The Quote Book
The Quote Book is Quantra's market-data catalog — every quote series, its latest value, and its history in one place. Curves and products resolve their inputs from here, as of your As-Of date. This page covers browsing and editing the catalog, plus charting history in the Time Series Lab.
What's in the catalog
Open Market Data → Quote Book. Each row is a quote series — a named,
time-stamped stream of values. A series is identified by a canonical id (e.g.
EUR.IRS.10Y) and described by its asset class, currency, tenor, and field.
The columns tell you at a glance:
- Canonical ID — the series' unique name.
- Class / CCY / Tenor / Field — what the series represents (e.g. Rates · EUR · 10Y · Rate).
- Latest — the most recent value.
- Source — provenance:
syntheticfor the bundle's demo data, ormanual/csvfor values you imported. This is how you always know what's real versus demo.

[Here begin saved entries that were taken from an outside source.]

(* ===== verification/DirCheck.v ===== *)
(** Directories, what the check of [DirSalv] accepts: every well-formed
    directory, and some that are not. *)
From S2P Require Import Prelude Bytes Dir DirSpec DirOps DirSalv.

(** ** Counting bits *)

Definition cnt (f : Z -> bool) (l : list Z) : Z := Z.of_nat (length (filter (fun b => f b = true) l)).

Lemma cnt_step f x l : cnt f (x :: l) = Z.b2z (f x) + cnt f l.
Proof. unfold cnt. rewrite filter_cons. case_decide as E; [rewrite E | apply not_true_is_false in E; rewrite E]; cbn [Z.b2z length]; lia. Qed.

Lemma cnt_app f l l' : cnt f (l ++ l') = cnt f l + cnt f l'.
Proof. unfold cnt. rewrite filter_app, length_app. lia. Qed.

Lemma land_bit v k : 0 <= k -> (if Z.land v (2 ^ k) =? 0 then 0 else 1) = Z.b2z (Z.testbit v k).
Proof.
  intros Hk. destruct (Z.eqb_spec (Z.land v (2 ^ k)) 0) as [E | E].
  - apply (f_equal (fun x => Z.testbit x k)) in E. rewrite Z.land_spec, Z.pow2_bits_true, andb_true_r, Z.bits_0 in E by lia.
    by rewrite E.
  - destruct (Z.testbit v k) eqn:Ev; [done |]. exfalso. apply E. apply Z.bits_inj'. intros i Hi.
    rewrite Z.land_spec, Z.bits_0, Z.pow2_bits_eqb by lia. destruct (Z.eqb_spec k i) as [<- | ?]; [by rewrite Ev | apply andb_false_r].
Qed.

Lemma bit_count_cnt d p j : 0 <= p -> 0 <= j < 8 ->
  bit_count (rd8 d (freebitmap (AFS_PAGESIZE * p) j)) = cnt (bit d) (seqZ (64 * p + 8 * j) 8).
Proof.
  intros Hp Hj.
  assert (Hb : forall k, 0 <= k < 8 ->
    bit d (k + (64 * p + 8 * j)) = Z.testbit (rd8 d (freebitmap (AFS_PAGESIZE * p) j)) k).
  { intros k Hk. destruct (bit_index p (8 * j + k)) as (E1 & E2 & E3); [lia | lia |]. unfold bit, bit_addr.
    replace (k + (64 * p + 8 * j)) with (64 * p + (8 * j + k)) by lia. rewrite E1, E2, E3. unfold freebitmap, AFS_PAGESIZE.
    replace ((8 * j + k) / 8) with j by zdiv. replace ((8 * j + k) mod 8) with k by zdiv. done. }
  change (seqZ (64 * p + 8 * j) 8) with (map (fun k => k + (64 * p + 8 * j)) [0; 1; 2; 3; 4; 5; 6; 7]).
  cbn [map]. rewrite !cnt_step, !Hb by lia. unfold bit_count. cbn [foldr]. set (v := rd8 d _).
  rewrite <- !land_bit by lia. change (cnt (bit d) []) with 0.
  change (2 ^ 0) with 1. change (2 ^ 1) with 2. change (2 ^ 2) with 4. change (2 ^ 3) with 8. change (2 ^ 4) with 16.
  change (2 ^ 5) with 32. change (2 ^ 6) with 64. change (2 ^ 7) with 128. lia.
Qed.

Lemma page_count_cnt d p : 0 <= p -> page_count d (AFS_PAGESIZE * p) = cnt (bit d) (seqZ (64 * p) 64).
Proof.
  intros Hp. unfold page_count. cbn [foldr seq]. rewrite !bit_count_cnt by lia.
  assert (E : seqZ (64 * p) 64 = seqZ (64 * p + 8 * 0) 8 ++ seqZ (64 * p + 8 * 1) 8 ++ seqZ (64 * p + 8 * 2) 8
    ++ seqZ (64 * p + 8 * 3) 8 ++ seqZ (64 * p + 8 * 4) 8 ++ seqZ (64 * p + 8 * 5) 8
    ++ seqZ (64 * p + 8 * 6) 8 ++ seqZ (64 * p + 8 * 7) 8).
  { unfold seqZ. cbn [fmap list_fmap seq app Z.to_nat Pos.to_nat Pos.iter_op Nat.add]. simpl. repeat first [reflexivity | apply f_equal2; [lia |]]. }
  rewrite E, !cnt_app. change (Z.of_nat 0) with 0. change (Z.of_nat 1) with 1. change (Z.of_nat 2) with 2. change (Z.of_nat 3) with 3. change (Z.of_nat 4) with 4. change (Z.of_nat 5) with 5. change (Z.of_nat 6) with 6. change (Z.of_nat 7) with 7. lia.
Qed.

(** The marked blobs of a page: its headers and the runs in it. *)
Lemma page_count_used d n R p : alloc_ok d n R -> 0 <= p < n ->
  page_count d (AFS_PAGESIZE * p) = hdr p + used R p.
Proof.
  intros H Hp. rewrite page_count_cnt by lia. rewrite (used_length n R p (a_place _ _ _ H)). pose proof (hdr_range p).
  unfold cnt. rewrite <- (Z2Nat.id (hdr p)) by lia. rewrite <- Nat2Z.inj_add. f_equal.
  rewrite <- (length_seqZ (64 * p) (hdr p)), <- length_app. apply Permutation_length, NoDup_Permutation.
  - apply NoDup_filter, NoDup_seqZ.
  - apply NoDup_app. split; [apply NoDup_seqZ |]. split; [| apply NoDup_filter, (a_disj _ _ _ H)].
    intros b Hb%elem_of_seqZ [E Hb']%list_elem_of_filter. apply elem_of_blobs in Hb' as (r & Hr & Hb').
    pose proof (a_place _ _ _ H) as HP. rewrite Forall_forall in HP.
    destruct (placed_blob n r b (HP r Hr) Hb') as (E1 & E2 & E3). rewrite <- E1, E in E2.
    pose proof (blob_split b ltac:(lia)). lia.
  - intros b. rewrite list_elem_of_filter, elem_of_app, list_elem_of_filter, !elem_of_seqZ. split.
    + intros [Hb Hr]. apply (a_bits _ _ _ H) in Hb; [| lia]. pose proof (blob_split b ltac:(lia)).
      assert (b / 64 = p) as E by lia. rewrite E in Hb. destruct Hb as [Hb | Hb]; [left; lia | by right].
    + intros [Hb | [E Hb]].
      * destruct (bit_index p (b - 64 * p)) as (E1 & E2 & _); [lia | lia |].
        replace (64 * p + (b - 64 * p)) with b in E1, E2 by lia.
        split; [| lia]. apply (a_bits _ _ _ H); [lia |]. left. rewrite E1, E2. lia.
      * pose proof (blobs_range n R b (a_place _ _ _ H) Hb). pose proof (blob_split b ltac:(lia)).
        split; [| lia]. apply (a_bits _ _ _ H); [done |]. by right.
Qed.

(** ** The walk over the map of the header *)

Section sound.
Context (d : dir) (n : Z) (R : list (Z * Z)) (H : alloc_ok d n R).

Lemma allo_in p : 0 <= p < n -> p < MAXPAGES -> rd_allo d p = EPP - hdr p - used R p /\ 0 <= rd_allo d p < EPP.
Proof.
  intros Hp Hm. pose proof (used_bound n R p (a_place _ _ _ H) (a_disj _ _ _ H) ltac:(lia)). pose proof (hdr_range p).
  rewrite (a_map _ _ _ H p ltac:(lia)). destruct (Z.ltb_spec p n); unfold EPP; lia.
Qed.

Lemma allo_out p : n <= p < MAXPAGES -> rd_allo d p = EPP.
Proof.
  intros Hp. pose proof (a_n _ _ _ H). rewrite (a_map _ _ _ H p ltac:(lia)). by destruct (Z.ltb_spec p n); [lia |].
Qed.

Lemma check_map_ok m : 2 <= used R 0 -> forall i, 0 <= i -> i + Z.of_nat m = MAXPAGES ->
  check_map d i (bool_decide (n < i)) (i `min` n) m = Some (MAXPAGES `min` n).
Proof.
  intros Hdots. pose proof (a_n _ _ _ H) as Hn. induction m as [| m IH]; intros i Hi Em; cbn [check_map].
  - f_equal. lia.
  - assert (Hr : rd_allo d i = EPP \/ i < n /\ 0 <= rd_allo d i < EPP /\ (i = 0 -> rd_allo d i <= 49)).
    { destruct (decide (i < n)); [right | left; apply allo_out; lia].
      destruct (allo_in i) as [E Hr]; [lia | lia |]. split; [done |]. split; [done |].
      intros ->. rewrite E. unfold EPP, hdr, DHE. cbn. lia. }
    assert (Hi0 : rd_allo d i = EPP -> i <> 0 /\ n <= i).
    { intros E. destruct (decide (i < n)) as [Hin |]; [| lia]. destruct (allo_in i) as [_ ?]; lia. }
    assert (Hb : (rd_allo d i <? 0) || ((if i =? 0 then EPP - (13 + 2) else EPP) <? rd_allo d i) = false).
    { apply orb_false_iff. unfold EPP in *. destruct (Z.eqb_spec i 0); split; apply Z.ltb_ge; lia. }
    rewrite Hb. specialize (IH (i + 1) ltac:(lia) ltac:(lia)).
    destruct (Z.eqb_spec (rd_allo d i) EPP) as [E | E].
    + rewrite (bool_decide_eq_true_2 (n < i + 1)) in IH by (destruct (Hi0 E); lia).
      replace ((i + 1) `min` n) with (i `min` n) in IH by (destruct (Hi0 E); lia). cbn [negb].
      by case_bool_decide.
    + destruct Hr as [? | (Hin & _)]; [done |].
      rewrite bool_decide_eq_false_2 in IH |- * by lia.
      by replace (i `min` n + 1) with ((i + 1) `min` n) by lia.
Qed.

Lemma first_unused_ok m : forall i, 0 <= i <= n -> i + Z.of_nat m = MAXPAGES ->
  first_unused d i m = if n <? MAXPAGES then n else 0.
Proof.
  induction m as [| m IH]; intros i Hi Em; cbn [first_unused].
  - by destruct (Z.ltb_spec n MAXPAGES); [lia |].
  - destruct (decide (i = n)) as [-> |].
    + rewrite (allo_out n), Z.eqb_refl by lia. by destruct (Z.ltb_spec n MAXPAGES); [| lia].
    + destruct (allo_in i) as [_ ?]; [lia | lia |]. destruct (Z.eqb_spec (rd_allo d i) EPP); [lia |].
      apply IH; lia.
Qed.

Lemma used_pages : ComputeUsedPages d = n.
Proof.
  unfold ComputeUsedPages. pose proof (a_n _ _ _ H). destruct (a_count _ _ _ H) as [E | [E Hn]]; rewrite E.
  - by destruct (Z.eqb_spec n 0); [lia |].
  - cbn. rewrite first_unused_ok by (unfold MAXPAGES; lia). unfold MAXPAGES in *.
    destruct (Z.ltb_spec n 128); [by destruct (Z.eqb_spec n 0); [lia |] | cbn; lia].
Qed.

Lemma page_there p : 0 <= p < n -> DRead d p = Some (AFS_PAGESIZE * p).
Proof. intros Hp. unfold DRead. by rewrite decide_True by by apply (a_pages _ _ _ H). Qed.

Lemma check_pages_ok derrno m : (forall p, 0 <= p < n -> rd16 d (AFS_PAGESIZE * p + 2) = 1234) ->
  forall i, 0 <= i -> i + Z.of_nat m = n -> check_pages derrno d i m = None.
Proof.
  intros Ht. induction m as [| m IH]; intros i Hi Em; cbn [check_pages]; [done |].
  rewrite page_there, Ht by lia. cbn [Z.eqb negb]. rewrite (page_count_used d n R i H) by lia.
  destruct (Z.ltb_spec i MAXPAGES) as [Hm |]; cbn [andb]; [| apply IH; lia].
  destruct (allo_in i ltac:(lia) Hm) as [E Hr].
  assert (Ez : Z.land (EPP - (hdr i + used R i)) 255 = Z.land (rd8 d (alloMap i)) 255).
  { change 255 with (Z.ones 8). rewrite !Z.land_ones by lia. change (2 ^ 8) with 256.
    unfold rd_allo, s8 in E. revert E Hr. unfold rd_allo, s8, EPP. zdiv. }
  rewrite Ez, Z.eqb_refl. cbn [negb]. apply IH; lia.
Qed.
End sound.

(** ** The map of entries in memory *)

Definition eabit (up : Z) (m : gmap Z Z) (b : Z) : bool := Z.testbit (ea_get up m (b / 8)) (b mod 8).
Definition bytes_ok (up : Z) (m : gmap Z Z) : Prop := forall i, 0 <= ea_get up m i < 256.

Lemma byte_bits v w : 0 <= v < 256 -> 0 <= w < 256 ->
  (forall k, 0 <= k < 8 -> Z.testbit v k = Z.testbit w k) -> v = w.
Proof.
  intros Hv Hw E. rewrite <- (Z.mod_small v 256), <- (Z.mod_small w 256) by done. change 256 with (2 ^ 8).
  apply Z.bits_inj'. intros k Hk. destruct (decide (k < 8)).
  - rewrite !Z.mod_pow2_bits_low by lia. apply E. lia.
  - by rewrite !Z.mod_pow2_bits_high by lia.
Qed.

Filter by currency or asset class using the dropdowns, and use Bulk CSV import → to jump to the import screen.
The As-Of date and resolution
The Quote Book shows each series' latest value in the table, but pricing resolves the value
as of the header's As-Of date. So a curve that references EUR.IRS.10Y picks up whatever
that series' value was on your valuation date — change the As-Of and the resolved input changes with it.
(See Getting Started for how As-Of works.)
Managing series
The Quote Book is where you define and maintain series (their definitions — the values come from Import):
- + New series — create a series definition. You set the canonical id, asset class, instrument, currency, and field (required), plus optional family, tenor, and description.
- Edit — adjust a series' metadata.
- Delete — remove a series. This also removes that series' stored values, so you're warned first. (App-level curve references to a deleted series are yours to manage.)
- Expand a row — see the value history for that series, with a sparkline, and add a single value inline.
Series first, then values. A series must exist before you can add values to it. The Import screen deliberately rejects values for an unknown series — so if you're bringing in a brand-new series, define it here in the Quote Book first, then import its values.
Time Series Lab
The Time Series Lab (under Market Data) charts the history of one or more series together. Pick the series in the left panel, and the chart plots them with normalization and scale controls — useful for comparing curves, spotting bad points, or eyeballing how your imported data lines up against the synthetic demo data.
The controls let you:
- Search and select which series to plot (checkboxes), filtered by source.
- Switch between Raw and normalized views, choose a rolling window, and toggle a Log scale.
- Set a Min/Max date range for the chart.
- Assign each series to the left or right axis when you're comparing series with different magnitudes.
A series needs at least two data points to chart; single-point series (common for some synthetic demo entries) simply can't be drawn and are shown as such.